Simple as these steps are, they require input from awareness; the whole process can’t be triggered simply by the brain. Step 1, becoming genuinely interested, requires inspiration. To be interested in compassion isn’t an ordinary occurrence in a society driven by self-gratification, even among mature, psychologically developed people. But if you read the lore of compassion that infuses Buddhism and Christianity, inspiration arises naturally. The same can happen when you are moved by compassionate acts performed in brave rescues, or by relief missions to places where people are suffering.
Step 2, pursuing your interest spontaneously, requires turning inward, because the inner landscape is the country of compassion. Once you find the place of empathy inside you, it wants to express itself. Empathy may bring discomfort (the very word compassion means “to suffer with”), so you have to overcome your natural urge to turn away from someone else’s distress. Yet in some people compassion triggers a unique kind of joy that they want to follow.
Step 3, practicing until you see improvement, requires discipline, because you must constantly renew your dedication in the face of old conditioning that tempts you to turn away from compassion in pursuit of the ego’s constant demands. Pleasure is innately selfish; therefore, no one finds compassion without a struggle.
Step 4, sticking with your practice until the new skill is mastered, requires patience, because there are many inner forces—and outer ones, too—that oppose compassion. Higher awareness doesn’t force change; it melts away old patterns so that new ones can replace them, which takes time. (Ask aid workers who have flown to a disaster in the developing world. Their idealism vanishes at the first shocking sight of real devastation. They pass through stages of despair, frustration, and numbness. Yet beneath the surface a new strength develops, one that not only adjusts to the outer spectacle of suffering, but blossoms into a much stronger empathy.)

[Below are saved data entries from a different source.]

Lemma dealloc_go_spec depth fuel b F a o :
  buddy_inv b F -> (o <= MAX_ORDER)%nat -> (S MAX_ORDER <= o + depth)%nat ->
  block_ok a o -> apart F a o -> (forall o', (length (F o') <= fuel)%nat) ->
  exists b' F', BuddyAllocator.dealloc_go depth fuel b a o = Some b' /\
    buddy_inv b' F' /\ dealloc_rel F F' a o.
Proof.
  revert b F a o. induction depth as [|depth IH]; intros b F a o Hb Ho Hd Hok Hap Hlen; [lia|].
  cbn [BuddyAllocator.dealloc_go]. destruct (Nat.leb_spec MAX_ORDER o) as [Hge|Hlt].
  { destruct (add_block_inv b F a o) as (b' & -> & Hb'); [done..|].
    exists b', (<[o := a :: F o]> F). split; [done|]. split; [done|]. apply dealloc_add. lia. }
  pose proof (buddy_merge a o Hlt Hok) as (Hbr & _). fold (buddy_of a o).
  rewrite phys_new_ok by done. simpl.
  destruct (remove_block_spec fuel b F o (buddy_of a o)) as
    [[Hn ->]|(l3 & l4 & b1 & Hl & -> & Hb1)]; [done.. | |]; simpl.
  - destruct (add_block_inv b F a o) as (b' & -> & Hb'); [done..|].
    exists b', (<[o := a :: F o]> F). split; [done|]. split; [done|]. by apply dealloc_add.
  - pose proof (fun F' => dealloc_merge F F' a o l3 l4 Hlt Hok (bi_blocks _ _ Hb) Hap Hl) as Hm.
    cbv zeta in Hm. destruct (Hm F) as (Hmok & Hmap & _).
    destruct (IH b1 (<[o := l3 ++ l4]> F) _ (S o) Hb1 Hlt ltac:(lia) Hmok Hmap)
      as (b' & F' & Hgo & Hb' & Hrel).
    { intros o'. destruct (decide (o' = o)) as [->|].
      - rewrite fn_lookup_insert. specialize (Hlen o). rewrite Hl in Hlen.
        rewrite length_app in *. simpl in Hlen. lia.
      - rewrite fn_lookup_insert_ne by done. apply Hlen. }
    exists b', F'. split; [exact Hgo|]. split; [done|]. by apply Hm.
Qed.

(** ** Adding memory *)

Lemma fit_order_spec k current remaining o :
  (bsize o | current) -> bsize o <= remaining ->
  let o' := BuddyAllocator.fit_order k current remaining o in
  (bsize o' | current) /\ bsize o' <= remaining /\ (o' <= o + k)%nat.
Proof.
  revert o. induction k as [|k IH]; intros o Hd Hle; cbv zeta; cbn [BuddyAllocator.fit_order].
  { split_and!; [done | done | lia]. }
  destruct (_ && _) eqn:E; [|split_and!; [done | done | lia]].
  apply andb_true_iff in E as [Hm%Z.eqb_eq Hs%Z.leb_le].
  destruct (IH (S o)) as (? & ? & ?); [|done|split_and!; [done | done | lia]].
  apply Z.mod_divide; [pose proof (bsize_pos (S o)); lia | done].
Qed.

(** [x] lies in the region still to be added. *)
Definition region_apart (F : Blocks) (start end_ : Z) : Prop :=
  forall o a, a ∈ F o -> a + bsize o <= start \/ end_ <= a.

Lemma add_region_go_spec n b F current end_ :
  buddy_inv b F -> 0 <= current -> end_ <= PHYS_LIMIT ->
  (4096 | current) -> (4096 | end_) -> region_apart F current end_ ->
  end_ - current <= Z.of_nat n * 4096 ->
  exists b' F', BuddyAllocator.add_region_go n b current end_ = Some b' /\ buddy_inv b' F' /\
    forall x, free_at F' x <-> free_at F x \/ current <= x < end_.
Proof.
  revert b F current. induction n as [|n IH]; intros b F current Hb H0 Hlim Hdc Hde Hap Hn.
  { cbn. rewrite (proj2 (Z.leb_le _ _)) by lia. exists b, F. split_and!; [done..|]. intros x. split; [auto | intros [|]; [done | lia]]. }
  cbn [BuddyAllocator.add_region_go]. destruct (Z.leb_spec end_ current) as [Hle|Hlt].
  { exists b, F. split_and!; [done..|]. intros x. split; [auto | intros [|]; [done | lia]]. }
  assert (Hrem : bsize 0 <= end_ - current).
  { change (bsize 0) with 4096. destruct Hdc as [q Hq], Hde as [r Hr]. lia. }
  change 4096 with (bsize 0) in Hdc.
  destruct (fit_order_spec MAX_ORDER current (end_ - current) 0 Hdc Hrem) as (Hd & Hle & Ho).
  set (o := BuddyAllocator.fit_order _ _ _ _) in *. pose proof (bsize_pos o) as Hp.
  rewrite phys_new_ok by lia. cbn [mbind option_bind].
  destruct (add_block_inv b F current o) as (b1 & -> & Hb1); [done | lia | | |].
  { split; [done|]. split; [done | lia]. }
  { intros o' a' Hin. destruct (Hap _ _ Hin); [right | left]; lia. }
  cbn [mbind option_bind]. rewrite u64_small by (unfold is_u64, PHYS_LIMIT in *; lia).
  assert (4096 <= bsize o /\ (4096 | bsize o)) as [Hpage Hpaged].
  { rewrite bsize_pow, Z.pow_add_r by lia. change (2 ^ 12) with 4096. split.
    - pose proof (Z.pow_pos_nonneg 2 (Z.of_nat o)). nia.
    - by exists (2 ^ Z.of_nat o); lia. }
  destruct (IH b1 (<[o := current :: F o]> F) (current + bsize o)) as (b' & F' & Hgo & Hb' & Hfree);
    [done | lia | done | | done | | lia |].
  { change (bsize 0) with 4096 in Hdc. by apply Z.divide_add_r. }
  { intros o' a'. destruct (decide (o' = o)) as [->|].
    - rewrite fn_lookup_insert, elem_of_cons. intros [->|Hin]; [lia|]. destruct (Hap _ _ Hin); lia.
    - rewrite fn_lookup_insert_ne by done. intros Hin. destruct (Hap _ _ Hin); lia. }
  exists b', F'. split_and!; [done..|]. intros x.
  rewrite Hfree, free_at_insert, (free_at_self F o). setoid_rewrite elem_of_cons.
  split; [intros [[(y & [->|Hy] & Hx)|Hx]|Hx]; [right; lia | left; eauto | left; eauto | right; lia]|].
  intros [[(y & Hy & Hx)|Hx]|Hx]; [left; left; eauto | left; eauto|].
  destruct (Z.lt_ge_cases x (current + bsize o)); [left; left; exists current; split; [by left | lia] | right; lia].
Qed.

(** ** Queries *)

Lemma land_mask_base addr o :
  is_u64 addr -> (o <= MAX_ORDER)%nat ->
  Z.land addr (not64 (bsize o - 1)) = addr / bsize o * bsize o.
Proof.
  intros Haddr Ho. rewrite bsize_pow. set (n := 12 + Z.of_nat o).
  assert (Hn : 0 <= n < 64) by (unfold n, MAX_ORDER in *; lia).
  rewrite <- Z.shiftl_mul_pow2, <- Z.shiftr_div_pow2 by lia.
  replace (2 ^ n - 1) with (Z.ones n) by (rewrite Z.ones_equiv; lia).
  apply Z.bits_inj'. intros i Hi. rewrite Z.land_spec, Z.shiftl_spec by done.
  destruct (Z.lt_ge_cases i 64).
  - rewrite not64_spec, (proj2 (Z.ltb_lt i 64)) by lia. simpl.
    destruct (Z.lt_ge_cases i n).
    + rewrite Z.ones_spec_low by lia. by rewrite andb_false_r, Z.testbit_neg_r by lia.
    + rewrite Z.ones_spec_high, Z.shiftr_spec by lia. rewrite andb_true_r. f_equal. lia.
  - rewrite Z.shiftr_spec by lia. replace (i - n + n) with i by lia.
    by rewrite (u64_bits_high addr i Haddr) by lia.
Qed.

Lemma block_base a o addr :
  block_ok a o -> is_u64 addr -> (o <= MAX_ORDER)%nat ->
  a = Z.land addr (not64 (bsize o - 1)) <-> a <= addr < a + bsize o.
Proof.
  intros (H0 & [q ->] & _) Haddr Ho. rewrite land_mask_base by done.
  pose proof (bsize_pos o) as Hp. split.
  - intros E. rewrite E at 1 2. pose proof (Z.div_mod addr (bsize o)).
    pose proof (Z.mod_pos_bound addr (bsize o) Hp). lia.
  - intros Hx. f_equal. apply (Z.div_unique addr (bsize o) q (addr - q * bsize o)); lia.
Qed.

Lemma list_has_spec fuel b base h l :
  chain b h l -> (length l <= fuel)%nat ->
  BuddyAllocator.list_has fuel b base h = Some (bool_decide (base ∈ l)).
Proof.
  revert h l. induction fuel as [|fuel IH]; intros h [|a l] Hc Hlen; simpl in Hlen; try lia.
  - simpl in Hc. by subst.
  - simpl in Hc. by subst.
  - destruct Hc as (-> & next & Hr & Hc). cbn [BuddyAllocator.list_has].
    destruct (Z.eqb_spec a base) as [->|Hne].
    + f_equal. symmetry. apply bool_decide_eq_true. set_solver.
    + rewrite Hr. simpl. rewrite (IH _ _ Hc) by lia. f_equal.
      apply bool_decide_ext. rewrite elem_of_cons. naive_solver.
Qed.

Lemma is_free_go_spec fuel b F addr orders :
  buddy_inv b F -> (forall o, (length (F o) <= fuel)%nat) -> is_u64 addr ->
  Forall (fun o => (o <= MAX_ORDER)%nat) orders ->
  exists r, BuddyAllocator.is_free_go fuel b addr orders = Some r /\
    (r = true <-> exists o a, o ∈ orders /\ a ∈ F o /\ a <= addr < a + bsize o).
Proof.
  intros Hb Hlen Haddr Hall. induction Hall as [|o orders Ho Hall IH]; simpl.
  { exists false. split; [done|]. split; [done|]. intros (o & a & ?%elem_of_nil & _). done. }
  destruct (bi_chain _ _ Hb o Ho) as (h & -> & Hc). simpl.
  rewrite (list_has_spec _ _ _ _ _ Hc) by done. simpl.
  assert (Hiff : Z.land addr (not64 (bsize o - 1)) ∈ F o <-> exists a, a ∈ F o /\ a <= addr < a + bsize o).
  { split.
    - intros Hin. eexists. split; [exact Hin|]. apply block_base; auto. by apply Hb.
    - intros (a & Hin & Hx). apply block_base in Hx as <-; auto. by apply Hb. }
  case_bool_decide as Hd.
  - exists true. split; [done|]. split; [|done]. intros _. apply Hiff in Hd as (a & ? & ?).
    exists o, a. split; [set_solver | done].
  - destruct IH as (r & Hr & Hrs). exists r. split; [done|]. rewrite Hrs.
    setoid_rewrite elem_of_cons. split; [naive_solver|].
    intros (o' & a & [->|] & Hin & Hx); [|eauto]. destruct Hd. apply Hiff. eauto.
Qed.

This outline gives us more insight into what I’ve called “subtle action,” which begins in awareness and then reaches into the body. Subtle action erases the boundary between a compassionate person and a compassionate brain. Each needs the other; neither is enough on its own. Heretical as it may sound, it took subtle action to create Buddha and Christ. They established unshakable compassion in themselves by following the same steps an ordinary person would follow. Buddha and Christ didn’t realize, perhaps, that they had to transform their brains, but they were certain that higher awareness was at work. At the very least, to be compassionate while not changing the brain is a temporary achievement, subject to the winds of change. Because we were all born with the capacity to sympathize, our brains await their next instruction to expand this capacity to the level of the soul.
Garry’s story
The subtle level of the mind, which connects with the soul, is attuned to signs, omens, portents, suggestions, pointers, and prophecy—indicators of the built-in guidance that is inherent in life. Conscious thinking doesn’t have to be involved. But we are so used to thinking as the brain’s highest function that it’s easy to overlook the silent, hidden aspects of the mind until they suddenly make themselves known. Then it’s no longer possible to overlook them any longer.
“I became a seeker when my career suddenly collapsed,” recalls Garry, who is forty-five and was diagnosed with a serious heart valve defect in his early thirties. “I went through a difficult surgery that led to complications. Recovery took a long time. The other guys who had been my friends on the fast track after business school dropped me; it was like my problems had made me somehow different. And they were right. I wasn’t like them anymore. Things were shifting inside.
“I took to wandering around town, waiting for something but not knowing what. One day I was getting on a bus, and I had the thought, Am I doing the right thing with my life? The man in front of me, a complete stranger, turned around and said, ‘Trust it.’ Then, as if he hadn’t said anything, he got on the bus without another word. That moment began a series of strange incidents. I was walking past a kid carrying a boom box, and at that moment I was thinking of going back to my old job. Suddenly he turned up the volume, and the song that blasted at me was ‘No, no, no, Delilah.’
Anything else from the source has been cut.